Republican lawmakers back Trump’s effort to undo Biden win
A growing number of Republican lawmakers are joining President Donald Trump’s extraordinary effort to overturn the election, pledging to reject the results when Congress meets next week to count the Electoral College votes and certify President-elect Joe Biden’s win.
Senator Ted Cruz of Texas yesterday announced a coalition of 11 senators and senators-elect who have been enlisted for Trump’s effort to subvert the will of American voters.
This follows the declaration from Senator Josh Hawley of Missouri, who was the first to buck Senate leadership by saying he would join with House Republicans in objecting to the state tallies during Thursday’s joint session of Congress.
Trump’s refusal to accept his defeat is tearing the party apart as Republicans are forced to make consequential choices that will set the contours of the post-Trump era. Hawley and Cruz are both among potential 2024 presidential contenders.
Senate Majority Leader Mitch McConnell had urged his party not to try to overturn what nonpartisan election officials have concluded was a free and fair vote.
The 11 senators largely acknowledged they will not succeed in preventing Biden from being inaugurated on January 20 after he won the Electoral College 306-232. But their challenges, and those from House Republicans, represent the most sweeping effort to undo a presidential election outcome since the Civil War.
“We do not take this action lightly,” Cruz and the other senators said in a joint statement.
They vowed to vote against certain state electors on Thursday unless
Congress appoints an electoral commission to immediately conduct an audit of the election results. Congress is unlikely to agree to their demand.
The group, which presented no new evidence of election problems, includes Senators Ron Johnson of Wisconsin, James Lankford of Oklahoma, Steve Daines of Montana, John Kennedy of Louisiana, Marsha Blackburn of Tennessee and Mike Braun of Indiana, and Senatorselect Cynthia Lummis of Wyoming, Roger Marshall of Kansas, Bill Hagerty of Tennessee and Tommy Tuberville of Alabama.

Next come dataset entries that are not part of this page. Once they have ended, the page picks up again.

(** * mergedeep: a deep merge of nested Python mappings

    A shallow embedding of [mergedeep/mergedeep.py] and a verification of the
    properties its specification states.

    The program mutates Python objects in place, so the embedding is written
    in store-passing style: a heap maps locations to the mutable objects
    ([dict], [list], [set] and trivial subclasses of them), immutable values
    (None, bool, int, float, str, tuple) are carried inline, and every
    operation takes the heap and returns the new one.  Functions that follow
    references through the heap take a recursion budget ([fuel]), the
    counterpart of the interpreter's recursion limit. *)

From stdpp Require Import base option list strings gmap.
From Stdlib Require Import ZArith Lia.

Local Open Scope Z_scope.
Local Open Scope nat_scope.

(** ** Python values and the heap *)

Abbreviation loc := nat (only parsing).

(** Values of the universe the specification covers: scalars, tuples
    (immutable, hence inline) and references to mutable containers.  A float
    [VFloat m e] stands for the finite number [m * 2^e]; the infinities and
    NaN are not among the values. *)
#[warnings="-register-all"]
Inductive value : Type :=
| VNone
| VBool (b : bool)
| VInt (z : Z)
| VFloat (m e : Z)
| VStr (s : string)
| VTuple (items : list value)
| VRef (l : loc).

(** Mutable objects.  [sub] is [None] for the builtin class and [Some name]
    for a subclass [class name(dict): pass] (resp. list, set) that overrides
    nothing.  Dictionary keys are strings; entries keep insertion order.  A
    set is kept as the list of its elements; the order carries no meaning. *)
Inductive obj : Type :=
| ODict (sub : option string) (entries : list (string * value))
| OList (sub : option string) (items : list value)
| OSet (sub : option string) (items : list value).

Abbreviation heap := (list obj).

(** [type(x)] *)
Inductive pytype : Type :=
| TNoneType | TBool | TInt | TFloat | TStr | TTuple
| TDict (sub : option string)
| TList (sub : option string)
| TSet (sub : option string).

#[global] Instance pytype_eq_dec : EqDecision pytype.
Proof. solve_decision. Defined.

(** Exceptions the modelled code can raise. *)
Inductive exn : Type :=
| TypeMismatch (dst_type src_type : pytype) (key : string)
    (* TypeError raised by _handle_merge_typesafe *)
| NotCallable (s : string)
    (* TypeError: 'Strategy' object is not callable *)
| KeyError (key : string)
| DictChangedSize.
    (* RuntimeError: dictionary changed size during iteration *)

(** The result of running a piece of code: a value, an exception together
    with the heap at the point where it was raised, a state outside the
    modelled input types ([Stuck]: a dangling reference, or a non-mapping
    where the signature demands a mapping), or an exhausted budget. *)
Inductive outcome (A : Type) : Type :=
| Ok (a : A)
| Raise (e : exn) (h : heap)
| Stuck
| OutOfFuel.
Arguments Ok {A} a.
Arguments Raise {A} e h.
Arguments Stuck {A}.
Arguments OutOfFuel {A}.

#[global] Instance outcome_ret : MRet outcome := fun A a => Ok a.
#[global] Instance outcome_bind : MBind outcome := fun A B f m =>
  match m with
  | Ok a => f a
  | Raise e h => Raise e h
  | Stuck => Stuck
  | OutOfFuel => OutOfFuel
  end.

(** ** Dictionaries *)

Fixpoint dict_get (key : string) (es : list (string * value)) : option value :=
  match es with
  | [] => None
  | (k, v) :: es' => if String.eqb key k then Some v else dict_get key es'
  end.

(** [d[key] = v] on the entries: an existing key keeps its position. *)
Fixpoint dict_set (key : string) (v : value) (es : list (string * value))
  : list (string * value) :=
  match es with
  | [] => [(key, v)]
  | (k, v0) :: es' =>
      if String.eqb key k then (k, v) :: es' else (k, v0) :: dict_set key v es'
  end.

Definition get_dict (h : heap) (d : loc)
  : outcome (option string * list (string * value)) :=
  match h !! d with
  | Some (ODict c es) => Ok (c, es)
  | _ => Stuck
  end.

(** [d[key]] *)
Definition getitem (h : heap) (d : loc) (key : string) : outcome value :=
  '(_, es) ← get_dict h d;
  match dict_get key es with
  | Some v => Ok v
  | None => Raise (KeyError key) h
  end.

(** [d[key] = v] *)
Definition setitem (h : heap) (d : loc) (key : string) (v : value) : outcome heap :=
  '(c, es) ← get_dict h d;
  Ok (<[d := ODict c (dict_set key v es)]> h).

(** ** [type] and [isinstance] *)

Definition type_of (h : heap) (v : value) : outcome pytype :=
  match v with
  | VNone => Ok TNoneType
  | VBool _ => Ok TBool
  | VInt _ => Ok TInt
  | VFloat _ _ => Ok TFloat
  | VStr _ => Ok TStr
  | VTuple _ => Ok TTuple
  | VRef l =>
      match h !! l with
      | Some (ODict c _) => Ok (TDict c)
      | Some (OList c _) => Ok (TList c)
      | Some (OSet c _) => Ok (TSet c)
      | None => Stuck
      end
  end.

(** [isinstance(v, Mapping)], giving the location of the mapping. *)
Definition mapping_loc (h : heap) (v : value) : option loc :=
  match v with
  | VRef l => match h !! l with Some (ODict _ _) => Some l | _ => None end
  | _ => None
  end.

Definition is_mapping (h : heap) (v : value) : bool :=
  match mapping_loc h v with Some _ => true | None => false end.

Definition is_list (h : heap) (v : value) : bool :=
  match v with
  | VRef l => match h !! l with Some (OList _ _) => true | _ => false end
  | _ => false
  end.

Definition is_set (h : heap) (v : value) : bool :=
  match v with
  | VRef l => match h !! l with Some (OSet _ _) => true | _ => false end
  | _ => false
  end.

Definition is_tuple (v : value) : bool :=
  match v with VTuple _ => true | _ => false end.

(** ** Equality ([==]) *)

Definition num_of (v : value) : option (Z * Z) :=
  match v with
  | VBool b => Some (Z.b2z b, 0%Z)
  | VInt z => Some (z, 0%Z)
  | VFloat m e => Some (m, e)
  | _ => None
  end.

(** [m1 * 2^e1 = m2 * 2^e2], compared exactly as Python compares numbers. *)
Definition num_eqb (x y : Z * Z) : bool :=
  let e := Z.min (snd x) (snd y) in
  (fst x * 2 ^ (snd x - e) =? fst y * 2 ^ (snd y - e))%Z.

Definition atom_eq (a b : value) : bool :=
  match a, b with
  | VNone, VNone => true
  | VStr s, VStr t => String.eqb s t
  | _, _ =>
      match num_of a, num_of b with
      | Some x, Some y => num_eqb x y
      | _, _ => false
      end
  end.

Fixpoint all2M {A} (f : A → A → outcome bool) (xs ys : list A) : outcome bool :=
  match xs, ys with
  | [], [] => Ok true
  | x :: xs', y :: ys' => b ← f x y; if b : bool then all2M f xs' ys' else Ok false
  | _, _ => Ok false
  end.

Fixpoint existsM {A} (f : A → outcome bool) (xs : list A) : outcome bool :=
  match xs with
  | [] => Ok false
  | x :: xs' => b ← f x; if b : bool then Ok true else existsM f xs'
  end.

Fixpoint forallM {A} (f : A → outcome bool) (xs : list A) : outcome bool :=
  match xs with
  | [] => Ok true
  | x :: xs' => b ← f x; if b : bool then forallM f xs' else Ok false
  end.

(** Comparison of two items inside a container: the interpreter first tests
    identity and only then calls [==]. *)
Definition item_eq (eq : value → value → outcome bool) (x y : value) : outcome bool :=
  match x, y with
  | VRef lx, VRef ly => if lx =? ly then Ok true else eq x y
  | _, _ => eq x y
  end.

(** One level of [==]: scalars are compared by value, tuples and lists item
    by item, sets and dicts by membership; [item] compares the items. *)
Definition eq_step (item : value → value → outcome bool) (h : heap) (a b : value)
  : outcome bool :=
  match a, b with
  | VTuple xs, VTuple ys => all2M item xs ys
  | VRef la, VRef lb =>
      match h !! la, h !! lb with
      | Some (OList _ xs), Some (OList _ ys) =>
          if length xs =? length ys then all2M item xs ys else Ok false
      | Some (OSet _ xs), Some (OSet _ ys) =>
          if length xs =? length ys
          then forallM (fun x => existsM (fun y => item y x) ys) xs
          else Ok false
      | Some (ODict _ xs), Some (ODict _ ys) =>
          if length xs =? length ys
          then forallM (fun kv : string * value =>
                          match dict_get (fst kv) ys with
                          | Some w => item (snd kv) w
                          | None => Ok false
                          end) xs
          else Ok false
      | Some _, Some _ => Ok false
      | _, _ => Stuck
      end
  | VTuple _, _ | _, VTuple _ | VRef _, _ | _, VRef _ => Ok false
  | _, _ => Ok (atom_eq a b)
  end.

Fixpoint py_eq (fuel : nat) (h : heap) (a b : value) {struct fuel} : outcome bool :=
  match fuel with
  | 0 => OutOfFuel
  | S fuel' => eq_step (item_eq (py_eq fuel' h)) h a b
  end.

(** ** [copy.deepcopy]

    Scalars are returned as they are; a tuple is rebuilt from the copies of
    its items; a mutable object is copied once per call, the [memo] mapping
    every original to its copy.  As in the library, the copy of a list or of
    a dict is created (empty) and entered in the memo before its items are
    copied, and the copy of a set after.  The items are written into the new
    list or dict in one step when all of them are copied: no copy reads the
    object in between, so the heap that results is the one item-by-item
    appending produces. *)

Definition copy_state : Type := heap * gmap loc loc.

Fixpoint copy_items (copy : copy_state → value → outcome (copy_state * value))
    (st : copy_state) (xs : list value) : outcome (copy_state * list value) :=
  match xs with
  | [] => Ok (st, [])
  | x :: xs' =>
      '(st1, y) ← copy st x;
      '(st2, ys) ← copy_items copy st1 xs';
      Ok (st2, y :: ys)
  end.
(** [get_reference_list(list_name)]; [None] is the value of falling off
    the end of the function. *)
Definition get_reference_list (account : Credentials) (list_name : string)
    : M (option (list string)) :=
  http_session <- initialize_http_session account ;;
  let url :=
    if negb (Str.lower REGION =? "us")%string
    then "https://" ++ Str.lower REGION ++ "-" ++ REFERENCE_LIST_API_BASE_URL
           ++ "/v2/lists/" ++ list_name
    else "https://" ++ REFERENCE_LIST_API_BASE_URL ++ "/v2/lists/" ++ list_name in
  let header := [("Content-Type", "application/json")] in
  response <- request http_session (mkRequest "GET" url None header) ;;
  try_except
    (lift (raise_for_status response) ;;;
     if response_bool response then
       v <- lift (response_json response) ;;
       list_content <- lift (py_get v "lines" (JList [])) ;;
       items <- lift (py_iter list_content) ;;
       stripped_list_content <- lift (stripped items) ;;
       ret (Some stripped_list_content)
     else ret None)
    is_Exception
    (fun err =>
       raise (RuntimeError
                ("Error occurred while fetching reference list " ++ list_name
                 ++ ". Status code: " ++ Str.of_Z (status_code response)
                 ++ ". Reason: " ++ str_exn err)
                err)).

End Program.
Lemma initialize_callbacks_of t s :
  Inv s -> compiled_prefix (_defs s) (_events s) ->
  nonneg_durations (_defs s) ->
  dispatched (initialize t s)
  = dispatched s ++
    forward_callbacks (_defs (recompute s)) true []
      (firstn (_next_event_index (initialize t s)) (_events (recompute s))) ++
    map (start_dispatch ET_initialize (double_to_int_time t))
      (events_at_addrs (_events (recompute s)) (_active (initialize t s))).
Proof.
  intros HI Hc Hn.
  destruct (recompute_ground s 0%nat HI Hc) as [Hwf _].
  pose proof (prefix_paired _ _ (recompute_compiled_prefix s HI Hc)
                (proj1 (nonneg_durations_recompute s) Hn)) as HP.
  set (s0 := set_active [] (set_next_event_index 0 (recompute s))) in *.
  pose proof (forward_pass_callbacks
                (fun e => ev_time e <=? double_to_int_time t) true
                (fun x => x) (double_to_int_time t) s0 id_silent HP Hwf
                (Nat.le_0_l _) (active_ok_start s0 eq_refl eq_refl)) as H.
  unfold initialize. fold s0.
  destruct (scan_forward _ _ _ _ _) as [s3 na]. cbn [fst snd] in H.
  destruct H as [_ H].
  cbn [_next_event_index _active set_curr_t].
  replace (dispatched (set_curr_t t (finish_events_forward
                                       (double_to_int_time t) na s3)))
    with (dispatched (finish_events_forward (double_to_int_time t) na s3))
    by reflexivity.
  rewrite H. subst s0.
  cbn [_next_event_index _active _defs _events set_active
         set_next_event_index].
  replace (dispatched (set_active [] (set_next_event_index 0 (recompute s))))
    with (dispatched (recompute s)) by reflexivity.
  rewrite recompute_dispatched, finish_callbacks_nil_l.
  unfold events_between. now rewrite events_between_from_start.
Qed.

Lemma reverse_initialize_callbacks_of t s :
  Inv s -> compiled_prefix (_defs s) (_events s) ->
  nonneg_durations (_defs s) ->
  dispatched (reverse_initialize t s)
  = dispatched s ++
    reverse_callbacks (_defs (recompute s)) true []
      (rev (skipn (_next_event_index (reverse_initialize t s))
              (_events (recompute s)))) ++
    map (start_dispatch ET_reverse_initialize (double_to_int_time t))
      (events_at_addrs (_events (recompute s))
         (_active (reverse_initialize t s))).
Proof.
  intros HI Hc Hn.
  destruct (recompute_ground s (length (_events (recompute s))) HI Hc)
    as [Hwf _].
  pose proof (prefix_paired _ _ (recompute_compiled_prefix s HI Hc)
                (proj1 (nonneg_durations_recompute s) Hn)) as HP.
  set (s0 := set_active []
               (set_next_event_index (length (_events (recompute s)))
                  (recompute s))) in *.
  pose proof (reverse_pass_callbacks
                (fun e => double_to_int_time t <? ev_time e) true
                (double_to_int_time t) s0 HP Hwf (Nat.le_refl _)
                (active_ok_end s0 eq_refl eq_refl)) as H.
  unfold reverse_initialize. fold s0.
  destruct (scan_reverse _ _ _ _ _) as [s3 na]. cbn [fst snd] in H.
  destruct H as [_ H].
  cbn [_next_event_index _active set_curr_t].
  replace (dispatched (set_curr_t t (finish_events_reverse
                                       (double_to_int_time t) na s3)))
    with (dispatched (finish_events_reverse (double_to_int_time t) na s3))
    by reflexivity.
  rewrite H. subst s0.
  cbn [_next_event_index _active _defs _events set_active
         set_next_event_index].
  replace (dispatched (set_active []
                         (set_next_event_index
                            (length (_events (recompute s))) (recompute s))))
    with (dispatched (recompute s)) by reflexivity.
  rewrite recompute_dispatched, finish_callbacks_nil_l.
  unfold events_between. now rewrite events_between_to_end.
Qed.

End MethodCallbacks.

Section CallbackTheorems.
Context {TM : TimeModel}.


(** When no action has a negative quantized duration, the callbacks of a
    cold start are these, in this order.  [initialize] issues, for each
    event of the recompiled timeline that ends up behind the cursor, in
    timeline order, an instant callback if the event is not a begin and
    its action is open-ended, and then an initialize callback for each
    action left active, at the time since its begin.
    [reverse_initialize] issues, for each event that ends up at or ahead
    of the cursor, last one first, a reverse-instant callback if the
    event is not an end and its action is open-ended, and then a
    reverse-initialize callback for each action left active.  Neither
    issues a finalize or a step. *)
Theorem cold_start_callbacks (s : CMetaInterval) (t : double) :
  reachable s -> nonneg_durations (_defs s) ->
  dispatched (initialize t s)
  = dispatched s ++
    forward_callbacks (_defs (recompute s)) true []
      (firstn (_next_event_index (initialize t s)) (_events (recompute s))) ++
    map (start_dispatch ET_initialize (double_to_int_time t))
      (events_at_addrs (_events (recompute s)) (_active (initialize t s))) /\
  dispatched (reverse_initialize t s)
  = dispatched s ++
    reverse_callbacks (_defs (recompute s)) true []
      (rev (skipn (_next_event_index (reverse_initialize t s))
              (_events (recompute s)))) ++
    map (start_dispatch ET_reverse_initialize (double_to_int_time t))
      (events_at_addrs (_events (recompute s))
         (_active (reverse_initialize t s))).
Proof.
  intros Hr Hn.
  pose proof (reachable_Inv s Hr) as HI.
  pose proof (reachable_compiled_prefix s Hr) as Hc.
  split.
  - now apply initialize_callbacks_of.
  - now apply reverse_initialize_callbacks_of.
Qed.
(** X16. Every response of [predict] is of one of three kinds: 200 with
    [success] true and predictions, after all four steps; 400 with
    [success] false and an error, the model not called; 500 with [success]
    false and ["Prediction failed: "] followed by the text of the model's
    exception, after all four steps. *)
Theorem status_agrees_with_success (get_json : outcome value) (resp : response) :
  snd (handler get_json) = Ret resp ->
  (exists predictions,
     resp = success predictions
     /\ stages_of (fst (handler get_json)) = [Validation; Coercion; Assembly; Prediction])
  \/ (exists error,
        resp = failure 400 error
        /\ ~ In Prediction (stages_of (fst (handler get_json))))
  \/ (exists e,
        resp = failure 500 ("Prediction failed: " ++ e)
        /\ stages_of (fst (handler get_json)) = [Validation; Coercion; Assembly; Prediction]).
Proof.
  assert (Hstep : forall input_df events r,
            predicting input_df = (events, Ret r) ->
            stages_of events = [Prediction]
            /\ ((exists predictions, r = success predictions)
                \/ exists e, r = failure 500 ("Prediction failed: " ++ e))).
  { intros input_df events r. rewrite predicting_on.
    destruct (model_predict input_df) as [p|e]; intros [= <- <-];
      (split; [reflexivity|]); [left | right]; eexists; reflexivity. }
  assert (Hbatch : forall payload records,
            batch_of payload = Some records ->
            snd (handler (Ret payload)) = Ret resp ->
            (exists predictions,
               resp = success predictions
               /\ stages_of (fst (handler (Ret payload)))
                  = [Validation; Coercion; Assembly; Prediction])
            \/ (exists error,
                  resp = failure 400 error
                  /\ ~ In Prediction (stages_of (fst (handler (Ret payload)))))
            \/ (exists e,
                  resp = failure 500 ("Prediction failed: " ++ e)
                  /\ stages_of (fst (handler (Ret payload)))
                     = [Validation; Coercion; Assembly; Prediction])).
  { intros payload records Hb. rewrite (handler_on_records payload records Hb).
    destruct (validate_input_data records expected_features) as [[[|] msg]|e].
    - destruct (check_data_types_and_values records expected_features)
        as [records' [[[|] msg']|e]].
      + rewrite assembling_on.
        destruct (DataFrame records' (map fst expected_features)) as [input_df|[|c e]].
        * destruct (predicting (Some input_df)) as [events res] eqn:Hp.
          cbn [fst snd stages_of opening]. intros ->.
          destruct (Hstep _ _ _ Hp) as [-> [[p ->] | [e ->]]];
            [left | right; right]; eauto.
        * destruct (predicting None) as [events res] eqn:Hp.
          cbn [fst snd stages_of opening]. intros ->.
          destruct (Hstep _ _ _ Hp) as [-> [[p ->] | [e ->]]];
            [left | right; right]; eauto.
        * cbn [fst snd stages_of opening]. intros [= <-]. right; left.
          eexists. split; [reflexivity|]. cbn. intuition discriminate.
      + cbn [fst snd stages_of opening]. intros [= <-]. right; left.
        eexists. split; [reflexivity|]. cbn. intuition discriminate.
      + discriminate.
    - cbn [fst snd stages_of opening]. intros [= <-]. right; left.
      eexists. split; [reflexivity|]. cbn. intuition discriminate.
    - discriminate. }
  destruct get_json as [payload|e].
  - destruct (batch_of payload) as [records|] eqn:Hb; [now apply (Hbatch payload records)|].
    destruct payload; try discriminate; cbn; intros [= <-]; right; left;
      (eexists; split; [reflexivity | intros []]).
  - destruct e; try discriminate. cbn. intros [= <-]. right; left.
    eexists; split; [reflexivity | intros []].
Qed.
Lemma spec_brightness_range (b v : Z) :
  0 < b <= 255 -> 0 <= v <= 255 -> b <= spec_brightness b v <= 255.
Proof.
  intros [Hb0 Hb1] [Hv0 Hv1]. unfold spec_brightness.
  assert (Qb0 : (inject_Z 0 <= inject_Z b)%Q) by (rewrite <- Zle_Qle; lia).
  assert (Qb1 : (inject_Z b <= inject_Z 255)%Q) by (now rewrite <- Zle_Qle).
  assert (Qv0 : (inject_Z 0 <= inject_Z v)%Q) by (now rewrite <- Zle_Qle).
  assert (Qv1 : (inject_Z v <= inject_Z 255)%Q) by (now rewrite <- Zle_Qle).
  change (inject_Z 0) with 0%Q in *. change (inject_Z 255) with 255%Q in *.
  set (ib := inject_Z b) in *. set (iv := inject_Z v) in *.
  assert (Hp : (0 <= iv * (255 - ib))%Q) by (apply Qmult_le_0_compat; lra).
  assert (Hr : (0 <= (255 - iv) * (255 - ib))%Q) by (apply Qmult_le_0_compat; lra).
  assert (E : (ib + iv * (255 - ib) / 255 == ib + (1 # 255) * (iv * (255 - ib)))%Q)
    by field.
  rewrite (saturate_comp _ _ E).
  split.
  - apply saturate_ge; [assumption|]. fold ib. lra.
  - apply saturate_le; [lia|]. change (inject_Z 255) with 255%Q.
    assert (Hr' : ((255 - iv) * (255 - ib) == 255 * (255 - ib) - iv * (255 - ib))%Q) by ring.
    rewrite Hr' in Hr. lra.
Qed.

Lemma spec_brightness_ends (b : Z) :
  0 < b <= 255 -> spec_brightness b 0 = b /\ spec_brightness b 255 = 255.
Proof.
  intros Hb. unfold spec_brightness. split.
  - transitivity (saturate_cast_uchar (inject_Z b)); [|apply saturate_Z; lia].
    apply saturate_comp. change (inject_Z 0) with 0%Q. field.
  - transitivity (saturate_cast_uchar (inject_Z 255)); [|apply saturate_Z; lia].
    apply saturate_comp. change (inject_Z 255) with 255%Q. field.
Qed.

Lemma apply_contrast_formula (input_img : ndarray) (contrast : Z) (self : TreeCounter) :
  contrast <> 0 -> contrast <> 131 ->
  _apply_brightness_contrast input_img 0 contrast self
  = (Ok (mkArr (shape input_img) (map (spec_contrast contrast) (data input_img))), self).
Proof.
  intros Hc0 Hc131. unfold _apply_brightness_contrast.
  assert (Ec : (contrast =? 0) = false) by (now apply Z.eqb_neq).
  assert (Ed : (127 * (131 - contrast) =? 0) = false) by (apply Z.eqb_neq; lia).
  rewrite Ec, Ed. cbn [Z.eqb negb].
  unfold mbind, mret, lift. rewrite addWeighted_diag.
  cbn [np.copy shape data]. do 3 f_equal.
  apply map_ext. intros v. rewrite contrast_px by lia. reflexivity.
Qed.

Lemma apply_brightness_formula (input_img : ndarray) (brightness : Z) (self : TreeCounter) :
  0 < brightness ->
  _apply_brightness_contrast input_img brightness 0 self
  = (Ok (mkArr (shape input_img) (map (spec_brightness brightness) (data input_img))), self).
Proof.
  intros Hb. unfold _apply_brightness_contrast.
  assert (Eb : (brightness =? 0) = false) by (apply Z.eqb_neq; lia).
  assert (Eg : (brightness >? 0) = true) by (apply Z.gtb_lt; lia).
  rewrite Eb, Eg. cbn [Z.eqb negb].
  unfold mbind, mret, lift. rewrite addWeighted_diag. do 3 f_equal.
  apply map_ext. intros v. now rewrite brightness_px.
Qed.

(** C5. The contrast stage has gain [f = 131*(c+127) / (127*(131-c))] and
    sends every intensity [v] to [f*v + 127*(1-f)] clipped to [[0,255]]; the
    brightness stage, for [b > 0], is the linear map of [[0,255]] onto
    [[b,255]]; [_preprocess_forest_img] applies both, with [b = 64] and
    [c = 90], to the grey image. *)
Theorem brightness_contrast_stages :
  (forall (img : ndarray) (c : Z) (self : TreeCounter),
      c <> 0 -> c <> 131 ->
      _apply_brightness_contrast img 0 c self
      = (Ok (mkArr (shape img) (map (spec_contrast c) (data img))), self))
  /\ (forall (img : ndarray) (b : Z) (self : TreeCounter),
      0 < b ->
      _apply_brightness_contrast img b 0 self
      = (Ok (mkArr (shape img) (map (spec_brightness b) (data img))), self))
  /\ (forall (img : ndarray) (b c : Z) (self : TreeCounter),
      0 < b -> c <> 0 -> c <> 131 ->
      _apply_brightness_contrast img b c self
      = (Ok (mkArr (shape img)
               (map (fun v => spec_contrast c (spec_brightness b v)) (data img))), self))
  /\ (forall c v : Z, 0 <= spec_contrast c v <= 255)
  /\ (forall c v : Z,
      let q := (spec_gain c * inject_Z v + 127 * (1 - spec_gain c))%Q in
      ((q <= 0)%Q -> spec_contrast c v = 0)
      /\ ((255 <= q)%Q -> spec_contrast c v = 255)
      /\ ((0 <= q <= 255)%Q ->
          (inject_Z (spec_contrast c v) - (1 # 2) <= q
           <= inject_Z (spec_contrast c v) + (1 # 2))%Q))
  /\ (forall b v : Z, 0 < b <= 255 -> 0 <= v <= 255 -> b <= spec_brightness b v <= 255)
  /\ (forall b : Z, 0 < b <= 255 -> spec_brightness b 0 = b /\ spec_brightness b 255 = 255)
  /\ (forall (img gray : ndarray) (self : TreeCounter),
      cvtColor img COLOR_BGR2GRAY = Ok gray ->
      _preprocess_forest_img img self
      = (binarize_and_open
           (mkArr (shape gray)
              (map (fun v => spec_contrast 90 (spec_brightness 64 v)) (data gray))), self)).
Proof.
  split; [exact apply_contrast_formula|].
  split; [exact apply_brightness_formula|].
  split; [exact apply_brightness_contrast_formula|].
  split; [intros c v; apply saturate_range|].
  split; [intros c v; apply saturate_clips|].
  split; [exact spec_brightness_range|].
  split; [exact spec_brightness_ends|].
  exact preprocess_stages.
Qed.

(** C5, witness: the stages on a row of three pixels, with the pipeline's
    [b = 64] and [c = 90]. *)
Lemma brightness_contrast_stages_witness :
  let img := mkArr [1; 3]%nat [0; 88; 255] in
  (0 < 64 /\ 90 <> 0 /\ 90 <> 131)
  /\ _apply_brightness_contrast img 64 90 (__init__ false)
     = (Ok (mkArr [1; 3]%nat [0; 143; 255]), __init__ false)
  /\ 64 <= spec_brightness 64 88 <= 255.
Proof.
  intros img.
  destruct brightness_contrast_stages as [_ [_ [Hboth [_ [_ [Hrange _]]]]]].
  split; [lia|]. split.
  - rewrite (Hboth img 64 90 (__init__ false)) by lia. vm_compute. reflexivity.
  - apply Hrange; lia.
Defined.

(** ** Constant images through the pipeline *)

Lemma map_seq_const {B : Type} (g : nat -> B) (v : B) (n start : nat) :
  (forall i, (start <= i < start + n)%nat -> g i = v) ->
  map g (seq start n) = repeat v n.
Proof.
  revert start. induction n as [|n IH]; intros start H; cbn; [reflexivity|].
  rewrite H by lia. f_equal. apply IH. intros i Hi. apply H. lia.
Qed.

Lemma nth_all_zero (l : list Z) (k : nat) : Forall (fun v => v = 0) l -> nth k l 0 = 0.
Proof.
  intros H. revert k. induction H as [|x l Hx _ IH]; intros [|k]; cbn; auto.
Qed.

Lemma size_of_3 (h w c : nat) : size_of [h; w; c] = (h * w * c)%nat.
Proof. unfold size_of. cbn [fold_right]. lia. Qed.

Lemma bitwise_and_zero_mask (rgb_image forest_mask : ndarray) (h w c : nat) :
  shape rgb_image = [h; w; c] -> shape forest_mask = [h; w] ->
  (h * w * c)%nat <> 0%nat ->
  Forall (fun v => v = 0) (data forest_mask) ->
  bitwise_and rgb_image rgb_image forest_mask
  = Ok (Some (mkArr [h; w; c] (repeat 0 (h * w * c)))).
Proof.
  intros Hr Hm Hn Hz. unfold bitwise_and. rewrite Hr, Hm, !shape_eqb_refl.
  cbn [andb]. rewrite (map_seq_const _ 0).
  - unfold pyopencv_from. cbn [shape]. rewrite size_of_3.
    destruct (Nat.eqb_spec (h * w * c) 0); [contradiction | reflexivity].
  - intros i _. now rewrite nth_all_zero.
Qed.

Lemma bitwise_not_zeros (h w c : nat) :
  (h * w * c)%nat <> 0%nat ->
  bitwise_not (Some (mkArr [h; w; c] (repeat 0 (h * w * c))))
  = Ok (Some (mkArr [h; w; c] (repeat 255 (h * w * c)))).
Proof.
  intros Hn. unfold bitwise_not, pyopencv_from. cbn [shape data].
  rewrite size_of_3, map_repeat.
  destruct (Nat.eqb_spec (h * w * c) 0); [contradiction | reflexivity].
Qed.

Biden’s transition spokesman, Mike Gwin, dismissed the effort as a “stunt” that won’t change the fact that Biden will be sworn in January 20.
Trump, the first president to lose a re-election bid in almost 30 years, has attributed his defeat to widespread voter fraud, despite the consensus of nonpartisan election officials and even Trump’s attorneygeneral that there was none. Of the roughly 50 lawsuits the President and his allies have filed challenging election results, nearly all have been dismissed or dropped. He’s also lost twice at the US Supreme Court.
The days ahead are expected to do little to change the outcome.
Senator Amy Klobuchar of Minnesota, the top Democrat on the panel overseeing the Electoral College count, said the Republican effort to create a federal commission “to supersede state certifications” is wrong.
“It is undemocratic. It is unAmerican. And fortunately it will be unsuccessful. In the end, democracy will prevail,” she said.
The convening of the joint session to count the Electoral College votes is usually routine. While objections have surfaced before — in 2017, several House Democrats challenged Trump’s win — few have approached this level of intensity.